EXERCISE
Please state the number of lines in the material below that contain "integers", with no other words.

DATA FOR THIS TASK
(** * DACTP SDK: reputation tiers, read-only queries, transaction building
      and the lending integration, embedded from the TypeScript sources.

    Sources embedded here:
    - [dactp-sdk/src/types/Reputation] (tables [REPUTATION_TIERS], [REPUTATION_DELTAS]),
    - [dactp-sdk/src/utils/stellar.ts] (class [StellarClient]),
    - [dactp-sdk/src/core/AgentManager], [ReputationManager], [DACTP.ts],
    - [dactp-sdk/src/examples/lending-protocol.ts] (class [StellarLendIntegration]).

    The Soroban contracts themselves (agent registry, reputation ledger, loan
    engine) are not part of the sources; the agent registry is modelled from
    the specification, after the SDK. *)

From Stdlib Require Import ZArith QArith Qround Bool List String Ascii DecimalString Lia.
From stdpp Require Import gmap strings.
Import ListNotations.

Local Open Scope string_scope.
Local Open Scope Z_scope.

#[local] Set Warnings "-register-all".

(** ** JavaScript numbers

    A JavaScript [number] is an IEEE-754 double.  Finite values are modelled
    by rationals (the doubles are a subset) with exact arithmetic; the two
    infinities and NaN are kept apart because every comparison with NaN is
    false, which matters for the band test of [getTier].  Rounding is not
    modelled: the theorems below only add integers of small magnitude, or
    clamp the sum, where the rounded and the exact sum give the same result. *)

Inductive number : Type :=
| Fin (q : Q)
| PosInf
| NegInf
| NaN.

Definition int (z : Z) : number := Fin (inject_Z z).

(** [a <= b] *)
Definition num_le (a b : number) : bool :=
  match a, b with
  | NaN, _ | _, NaN => false
  | NegInf, _ => true
  | _, PosInf => true
  | Fin x, Fin y => Qle_bool x y
  | _, _ => false
  end.

(** [a < b] *)
Definition num_lt (a b : number) : bool :=
  match a, b with
  | NaN, _ | _, NaN => false
  | PosInf, _ => false
  | _, NegInf => false
  | Fin x, Fin y => negb (Qle_bool y x)
  | _, _ => true
  end.

(** [a >= b] and [a > b] are the mirrored comparisons. *)
Definition num_ge (a b : number) : bool := num_le b a.
Definition num_gt (a b : number) : bool := num_lt b a.

(** [a === b] on numbers. *)
Definition strict_eq (a b : number) : bool :=
  match a, b with
  | Fin x, Fin y => Qeq_bool x y
  | PosInf, PosInf => true
  | NegInf, NegInf => true
  | _, _ => false
  end.

(** [a + b] *)
Definition num_add (a b : number) : number :=
  match a, b with
  | NaN, _ | _, NaN => NaN
  | PosInf, NegInf | NegInf, PosInf => NaN
  | PosInf, _ | _, PosInf => PosInf
  | NegInf, _ | _, NegInf => NegInf
  | Fin x, Fin y => Fin (x + y)
  end.

(** [Math.max(a, b)] and [Math.min(a, b)]: NaN if either argument is NaN. *)
Definition Math_max (a b : number) : number :=
  match a, b with
  | NaN, _ | _, NaN => NaN
  | _, _ => if num_le a b then b else a
  end.

Definition Math_min (a b : number) : number :=
  match a, b with
  | NaN, _ | _, NaN => NaN
  | _, _ => if num_le a b then a else b
  end.

(** ** types/Reputation *)

Record ReputationTier : Type := mkTier {
  tier : number;
  name : string;
  minScore : number;
  maxScore : number;
  maxLoanAmount : number;
  color : string;
  description : string
}.

Record ReputationScore : Type := mkScore {
  score : number;
  score_tier : ReputationTier;
  lastUpdated : number
}.

Definition tier_no_credit : ReputationTier :=
  {| tier := int 0; name := "No Credit"; minScore := int 0; maxScore := int 49;
     maxLoanAmount := int 0; color := "#ef4444";
     description := "No lending access - build reputation first" |}.

Definition tier_basic : ReputationTier :=
  {| tier := int 1; name := "Basic"; minScore := int 50; maxScore := int 59;
     maxLoanAmount := Fin (1 # 2); color := "#f97316";
     description := "Small loans available - prove your reliability" |}.

Definition tier_good : ReputationTier :=
  {| tier := int 2; name := "Good"; minScore := int 60; maxScore := int 74;
     maxLoanAmount := int 2; color := "#eab308";
     description := "Moderate loans available - good track record" |}.

Definition tier_excellent : ReputationTier :=
  {| tier := int 3; name := "Excellent"; minScore := int 75; maxScore := int 89;
     maxLoanAmount := int 5; color := "#84cc16";
     description := "Large loans available - excellent reputation" |}.

Definition tier_elite : ReputationTier :=
  {| tier := int 4; name := "Elite"; minScore := int 90; maxScore := int 100;
     maxLoanAmount := int 10; color := "#22c55e";
     description := "Maximum loans available - elite status" |}.

Definition REPUTATION_TIERS : list ReputationTier :=
  [tier_no_credit; tier_basic; tier_good; tier_excellent; tier_elite].

(** The keys of the [REPUTATION_DELTAS] object. *)
Inductive DeltaAction : Type :=
| EARLY_PAYMENT
| ON_TIME_PAYMENT
| LATE_PAYMENT
| DEFAULT
| SUCCESSFUL_TRADE
| FAILED_TRADE
| STAKE_REWARD
| GOVERNANCE_PARTICIPATION.

Definition REPUTATION_DELTAS (action : DeltaAction) : number :=
  match action with
  | EARLY_PAYMENT => int 12
  | ON_TIME_PAYMENT => int 8
  | LATE_PAYMENT => int (-5)
  | DEFAULT => int (-25)
  | SUCCESSFUL_TRADE => int 2
  | FAILED_TRADE => int (-5)
  | STAKE_REWARD => int 1
  | GOVERNANCE_PARTICIPATION => int 3
  end.

(** ** ReputationManager: the pure part *)

(** The loop condition of [getTier]:
    [score >= tier.minScore && score <= tier.maxScore]. *)
Definition in_band (score : number) (t : ReputationTier) : bool :=
  num_ge score (minScore t) && num_le score (maxScore t).

(** [getTier]: the first band of the table that contains the score, and
    [REPUTATION_TIERS[0]] when the loop finds none. *)
Definition getTier (score : number) : ReputationTier :=
  match find (in_band score) REPUTATION_TIERS with
  | Some t => t
  | None => nth 0 REPUTATION_TIERS tier_no_credit
  end.

Definition getMaxLoanAmount (score : number) : number :=
  maxLoanAmount (getTier score).

Definition qualifiesForTier (score targetTier : number) : bool :=
  num_ge (tier (getTier score)) targetTier.

Definition getAllTiers : list ReputationTier := REPUTATION_TIERS.

Definition getReputationDelta (action : DeltaAction) : number :=
  REPUTATION_DELTAS action.

(** [predictNewScore]; [now] is the reading of [Date.now()]. *)
Definition predictNewScore (currentScore delta now : number) : ReputationScore :=
  let newScore := Math_max (int 0) (Math_min (int 100) (num_add currentScore delta)) in
  {| score := newScore; score_tier := getTier newScore; lastUpdated := now |}.

Definition getReputationLevel (score : number) : string := name (getTier score).
Definition getReputationColor (score : number) : string := color (getTier score).

(** The specification's [clamp(x, lo, hi)] on integers, written from its
    words: values below the range go to [lo], values above it to [hi]. *)
Definition clamp (x lo hi : Z) : Z :=
  if x <? lo then lo else if hi <? x then hi else x.

(** The score after a sequence of deltas, each applied as [predictNewScore]
    applies it. *)
Definition apply_deltas (now : number) (s : number) (deltas : list number) : number :=
  fold_left (fun s d => score (predictNewScore s d now)) deltas s.

(** Finite scores outside [0,100], or strictly between two adjacent bands. *)
Definition between_bands (q : Q) : Prop :=
  (q < 0 \/ 100 < q \/ (49 < q /\ q < 50) \/ (59 < q /\ q < 60)
   \/ (74 < q /\ q < 75) \/ (89 < q /\ q < 90))%Q.

(** ** JavaScript values, errors and effects *)

(** The dynamically typed values that cross the contract boundary
    ([any] in the TypeScript signatures). *)
Inductive value : Type :=
| VUndefined
| VNull
| VBool (b : bool)
| VNumber (n : number)
| VString (s : string)
| VArray (items : list value)
| VObject (props : list (string * value)).

(** [Boolean(v)], also the test of [v ? a : b]. *)
Definition is_truthy (v : value) : bool :=
  match v with
  | VUndefined | VNull => false
  | VBool b => b
  | VNumber (Fin q) => negb (Qeq_bool q 0)
  | VNumber NaN => false
  | VNumber _ => true
  | VString s => negb (String.eqb s "")
  | VArray _ | VObject _ => true
  end.

(** [typeof v === 'number' ? v : d] *)
Definition number_or (v : value) (d : number) : number :=
  match v with
  | VNumber n => n
  | _ => d
  end.

(** [v !== null] *)
Definition not_null (v : value) : bool :=
  match v with
  | VNull => false
  | _ => true
  end.

(** types/Common: [ErrorCodes] and the thrown values.  [Error] stands for a
    plain [Error] and for whatever the Stellar library or the network
    raises; [DACTPError] carries its code and the wrapped cause. *)
Inductive ErrorCodes : Type :=
| NETWORK_ERROR
| CONTRACT_ERROR
| VALIDATION_ERROR
| WALLET_ERROR
| UNAUTHORIZED
| INSUFFICIENT_REPUTATION.

Inductive js_error : Type :=
| Error (message : string)
| DACTPError (message : string) (code : ErrorCodes) (details : option js_error).

Definition error_message (e : js_error) : string :=
  match e with
  | Error m => m
  | DACTPError m _ _ => m
  end.

Definition is_DACTPError (e : js_error) : bool :=
  match e with
  | DACTPError _ _ _ => true
  | Error _ => false
  end.

(** [s.includes(sub)] *)
Definition includes (sub s : string) : bool :=
  match String.index 0 sub s with
  | Some _ => true
  | None => false
  end.

(** A built transaction, observed through [toXDR()]. *)
Record transaction : Type := mkTx { toXDR : string }.

(** The return value of a simulation as the RPC hands it over, still in XDR. *)
Record scval : Type := mkScVal { scval_xdr : string }.

(** What [scValToNative] yields: a [bigint] or any other native value. *)
Inductive native : Type :=
| NBigInt (z : Z)
| NValue (v : value).

(** The response of [rpc.simulateTransaction]: it has an [error] field, or
    a [result] whose [retval] may be missing. *)
Inductive sim_response : Type :=
| SimError (error : string)
| SimSuccess (retval : option scval).

(** Interactions with the network, in the order they happen.  Each one is
    the call as it is made: [EvBuildContractTx] records that
    [buildContractTx] was asked for a transaction, whether or not one came
    back. *)
Inductive event : Type :=
| EvBuildReadOnly (contractId method : string) (args : list value)
| EvSimulate (tx : transaction)
| EvBuildContractTx (publicKey contractId method : string) (args : list value)
| EvSendTransaction (signedXdr : string).

Inductive outcome (A : Type) : Type :=
| Returns (a : A)
| Throws (e : js_error).
Arguments Returns {A} a.
Arguments Throws {A} e.

(** Everything outside the SDK: the Stellar library, the RPC server, the
    clock and the number printer of the JavaScript runtime.  Each network
    answer may depend on the interactions made so far. *)
Record Env : Type := mkEnv {
  (* the body of [buildReadOnlyTx]: dummy account, Contract, toScVal, TransactionBuilder *)
  readOnlyTx : list event -> string -> string -> list value -> outcome transaction;
  (* rpc.simulateTransaction *)
  simulateTransaction : list event -> transaction -> outcome sim_response;
  (* scValToNative *)
  scValToNative : scval -> outcome native;
  (* the body of [buildContractTx]: rpc.getAccount, Contract, toScVal,
     TransactionBuilder, rpc.prepareTransaction *)
  preparedTx : list event -> string -> string -> string -> list value -> outcome transaction;
  (* TransactionBuilder.fromXDR and rpc.sendTransaction *)
  sendTransaction : list event -> string -> outcome value;
  (* Date.now() *)
  clock : list event -> number;
  (* Number.prototype.toString, used by template literals *)
  toString : number -> string
}.

(** Computations that may throw and that talk to the network: the history
    of interactions is threaded through. *)
Definition M (A : Type) : Type := list event -> outcome A * list event.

WRITTEN ANSWER
2